Aslında bu kavram: “retro-arabalar” epey meçhuldür.
Bir otomobilin gurur verici “retro” unvanını taşıması için en az 40 yıl evvel üretilmiş olması gerektiğine dair söylenmemiş bir kural var. Lakin bu kural her vakit geçerli değildir. Daha sonra piyasaya sürülen bir model, retro araba olarak da tanımlanabilir lakin bunun için ender bir serinin temsilcisi olması gerekir. Hiç tereddüt etmeden, geçen yüzyılın 70’li yıllarında üretilen arabalar bile retro otomobil kategorisine giriyor ancak orijinal olarak sınırlı sayıda üretilmiş olmak şartıyla, yaklaşık 20-25 bin adedi geçmeyecek şekilde.
Dünyanın en eski arabası hangisidir?
Tarihin ilk otomobilinin hangisi olduğunu söyleyebilmek oldukça zor olsa da genel olarak Karl Benz tarafından üretilen Benz Patent Motorwagen ilk otomobil olarak kabul edilir. Ancak Cugnot’nun “Fardier”sini de birinci araba olarak kabul edenler vardır.
1886’da çıkan Benz Patent Motorwagen içten yanmalı motoru kullanan birinci arabadır.
Her koleksiyonerin hayali, en başından itibaren sayısı birkaç yüz kopyayı aşmayan bir modele rastlamaktır. Dünya otomotiv sanayisi tarihinde, onlarca ünitelik ölçülerde (çoğunlukla çeşitli hükümetlerin emriyle) üretilen modeller de vardır, lakin sadece çok çok güçlü koleksiyoncular bu tıp otomobilleri arıyor
Ayrıca “yeniden yapım” ismi verilen özel bir retro otomobil tipi de vardır. Eski geleneklerin taraftarları, ya çağdaş materyaller ve teknolojiler kullanılarak onarıldıkları ya da mevcut çizimler ve fotoğraflar kullanılarak büsbütün sıfırdan yaratıldıkları için bu çeşit otomobilleri “retro” olarak tanımıyorlar. Muhafazakar koleksiyoncular, sırf çok az modernizasyona tabi tutulmuş yahut bundan büsbütün kaçınılmış hakikaten eski ve az otomobilleri eski model otomobil olarak kabul ediyor.
Ancak son yıllarda “yeniden yapımlar” giderek daha tanınan hale geldi. Retro-orijinaller o kadar az bulunuyor ki, ortalama ve hatta ortalamanın üzerinde geliri olan beşerler için fiyatları astronomik. Bu nedenle birden fazla eski model otomobil tutkunu, tutkularını tatmin etmenin temel mali imkansızlığı nedeniyle sıklıkla hayal kırıklığına uğrar.
Bu nedenle onlar için en kabul edilebilir iki seçenek kalıyor. Birincisi, bir arabayı restore etmek ve tekrar çalışır duruma getirmektir. Bu, klâsik olandan çok daha ucuz olduğu için en tanınan seçenektir – buradaki ana yatırım, harcanan gayret ve vakittir.
İkinci seçenek daha kıymetlidir, lakin ekseriyetle otomobil üretimi konusunda profesyonel anlayışa sahip ve eski model bir arabayı sıfırdan monte edebilen gerçek meraklılar tarafından seçilir. Bu türlü bir kişinin ilgisi yalnızca kıssanın bir kısmına dahil olmak değil, tıpkı vakitte gerçek bir araba dizayncısı ve mühendisi üzere hissetme fırsatından da kaynaklanmaktadır.

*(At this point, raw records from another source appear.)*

(** Gathering the cells of an element in slot order. *)
Lemma mapM_slots {A} (f : nat -> option A) (g : nat -> A) n :
  (forall s, s < n -> f s = Some (g s)) -> mapM f (seq 0 n) = Some (g <$> seq 0 n).
Proof using.
  intros H. apply mapM_Some_2. apply Forall2_fmap_r. apply Forall_Forall2_diag, Forall_forall.
  intros s Hs. apply H. apply elem_of_seq in Hs. lia.
Qed.
Lemma gather_row_layout rows i r :
  column schema = true -> Forall (row_of ws) rows -> rows !! i = Some r ->
  gather_row schema (concat (columns ws rows)) i (length rows) = Some (concat r).
Proof using ws.
  intros Hc H Hi. assert (Hr : row_of ws r) by (eapply Forall_lookup_1; eassumption).
  unfold gather_row. rewrite (mapM_slots _ (cell r)).
  - cbn. by rewrite fields_length, (row_cells ws r Hr).
  - intros s Hs. rewrite fields_length in Hs. by apply slice_cell.
Qed.
Lemma row_slice r s :
  row_of ws r -> s < length ws ->
  slice (concat r) (field_prefix schema s) (field_width schema s) = Some (cell r s).
Proof using ws.
  intros Hr Hs. rewrite field_prefix_widths, field_width_widths.
  rewrite <- (row_take ws r s Hr), <- (cell_length ws r s Hr).
  apply slice_concat. by apply (cell_lookup ws).
Qed.

(** *** Appending *)

Lemma column_of_app rows rows' s : column_of (rows ++ rows') s = column_of rows s ++ column_of rows' s.
Proof using. unfold column_of, cells. by rewrite fmap_app, concat_app. Qed.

Ara katmanda ise milyonlarca dolar harcayacak kadar varlıklı olmayan, fakat bu tıp “eski-yeni” otomobilleri, teknik yeteneği olan, bu işi meslek haline getirmiş bireylerden satın alabilecek kadar maddi imkanı olan koleksiyonerler yer alıyor .

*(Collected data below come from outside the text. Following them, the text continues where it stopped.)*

(* ===== verification/Hints.v ===== *)
(** Render hints: where a static type holds an unsigned 64-bit integer
    ([crates/noeta-ext-abi/src/render_hint.rs]).

    The hint type is in [Values]; a position is a [nat].  [Cow] is the hint it holds. *)
From Stdlib Require Import Strings.String.
From S2P Require Bytecode.
From S2P Require Import Prelude Words Shapes Values Orders.
From stdpp Require Import pretty options.
Open Scope Z_scope.
Open Scope list_scope.

(** ** Type arguments *)

(** [TypeArgHints], [is_empty], [at_display]. *)
Record TypeArgHints := mkTypeArgHints {
  display : option RenderHint;
  order : option RenderHint;
  json : option RenderHint;
}.
Definition is_empty (t : TypeArgHints) : bool :=
  match display t, order t, json t with None, None, None => true | _, _, _ => false end.
Definition at_display (t : TypeArgHints) (outermost : bool) : option RenderHint :=
  if outermost then display t else order t.
Definition NO_TYPE_ARG : Z := -1.

(** [HintCase]; the doors are [Bytecode.HintDoor]. *)
Record HintCase := mkHintCase { case_leaves : list Z; composed : Z }.

(** [table.get(usize::try_from(v).ok()?)] *)
Definition get_entry (table : list TypeArgHints) (v : Z) : option TypeArgHints :=
  if 0 <=? v then table !! Z.to_nat v else None.

(** [compose_type_arg]. *)
Definition canonical (table : list TypeArgHints) (v : Z) : Z :=
  match get_entry table v with
  | Some hints => if is_empty hints then NO_TYPE_ARG else v
  | None => NO_TYPE_ARG
  end.
Definition compose_type_arg (cases : list HintCase) (table : list TypeArgHints) (leaves : list Z) : Z :=
  match list_find (λ c, case_leaves c = canonical table <$> leaves) cases with
  | Some (_, c) => composed c
  | None => NO_TYPE_ARG
  end.

(** ** Resolution *)

(** [RenderHint::has_param]. *)
Fixpoint has_param (hint : RenderHint) : bool :=
  match hint with
  | HUnsigned => false
  | HParam _ => true
  | HElements inner => has_param inner
  | HEntries key value =>
      (match key with Some h => has_param h | None => false end)
      || (match value with Some h => has_param h | None => false end)
  | HSlots slots => existsb (λ '(_, h), has_param h) slots
  | HVariants variants => existsb (λ '(_, slots), existsb (λ '(_, h), has_param h) slots) variants
  end.

(** [collect_param_slots]. *)
Fixpoint collect_param_slots (hint : RenderHint) : list nat :=
  match hint with
  | HUnsigned => []
  | HParam n => [n]
  | HElements inner => collect_param_slots inner
  | HEntries key value =>
      (match key with Some h => collect_param_slots h | None => [] end)
      ++ (match value with Some h => collect_param_slots h | None => [] end)
  | HSlots slots => flat_map (λ '(_, h), collect_param_slots h) slots
  | HVariants variants =>
      flat_map (λ '(_, slots), flat_map (λ '(_, h), collect_param_slots h) slots) variants
  end.

Section Resolve.
Context (slot : nat -> bool -> option RenderHint).

(** [substitute]: every position but the door's own is nested. *)
Fixpoint substitute (outermost : bool) (hint : RenderHint) : option RenderHint :=
  let nested_slots :=
    omap (λ '(i, h), match substitute false h with Some h => Some (i, h) | None => None end) in
  match hint with
  | HUnsigned => Some HUnsigned
  | HParam n => slot n outermost
  | HElements inner =>
      match substitute false inner with Some h => Some (HElements h) | None => None end
  | HEntries key value =>
      let key := match key with Some h => substitute false h | None => None end in
      let value := match value with Some h => substitute false h | None => None end in
      match key, value with None, None => None | _, _ => Some (HEntries key value) end
  | HSlots slots =>
      match nested_slots slots with [] => None | slots => Some (HSlots slots) end
  | HVariants variants =>
      let variants :=
        omap (λ '(name, slots),
            match nested_slots slots with [] => None | slots => Some (name, slots) end) variants in
      match variants with [] => None | _ => Some (HVariants variants) end
  end.

(** [RenderHint::resolve]. *)
Definition resolve (hint : RenderHint) : option RenderHint :=
  if has_param hint then substitute true hint else Some hint.
End Resolve.

(** [resolve_hint]. *)
Definition resolve_hint (hint : RenderHint) (slots : list Z) (table : list TypeArgHints)
    (door : Bytecode.HintDoor) : option RenderHint :=
  resolve (λ n outermost,
      v ← slots !! n;
      entry ← get_entry table v;
      match door with
      | Bytecode.Display => at_display entry outermost
      | Bytecode.Order => order entry
      | Bytecode.Json => json entry
      end) hint.

(** ** Reading a hint *)

(** [RenderHint::slot], [variant], [elements], [entry_key]. *)
Definition hint_slot (hint : RenderHint) (index : nat) : option RenderHint :=
  match hint with
  | HSlots slots => '(_, (_, h)) ← list_find (λ s, s.1 = index) slots; Some h
  | _ => None
  end.
Definition hint_variant (hint : RenderHint) (variant : string) : option (list (nat * RenderHint)) :=
  match hint with
  | HVariants variants => '(_, (_, slots)) ← list_find (λ v, v.1 = variant) variants; Some slots
  | _ => None
  end.
Definition hint_elements (hint : RenderHint) : option RenderHint :=
  match hint with HElements inner => Some inner | _ => None end.
Definition entry_key (hint : RenderHint) : option RenderHint :=
  match hint with HEntries key _ => key | _ => None end.

(** [RenderHint::slots]. *)
Definition hint_slots (hints : list (option RenderHint)) : option RenderHint :=
  match omap (λ '(i, h), match h with Some h => Some (i, h) | None => None end)
          (zip (seq 0 (length hints)) hints) with
  | [] => None
  | slots => Some (HSlots slots)
  end.

(** [unsigned_digits], [unsigned_order]. *)
Definition unsigned_digits (word : Z) : string := pretty (as_u64 word).
Definition unsigned_order (a b : Z) : comparison := as_u64 a ?= as_u64 b.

Eski model otomobil fiyatlarına gelince, tüm koleksiyonlarda olduğu üzere burada da her kasa farklı bir değerlendirmeye tabi tutuluyor. Elbette otomobil ne kadar eskiyse ve ne kadar “orijinal” modüle sahipse o kadar kıymetli olacaktır. Lakin her durumda bir dizi faktör kıymetlendirilir – yaş, müdafaa derecesi, bir ulaşım aracı olarak otomobilin çalışma durumu, muhakkak bir modelin popülaritesi, hayatta kalan emsal otomobillerin sayısı, tamirat ve onarım çalışmalarının maliyeti, vb. Birçok vakit gerçek tutku artı girişimcilik yeteneği ve hünerli eller, bu hobiyi milyon dolarlık banka hesabı olmayan beşerler için de erişilebilir hale getirir.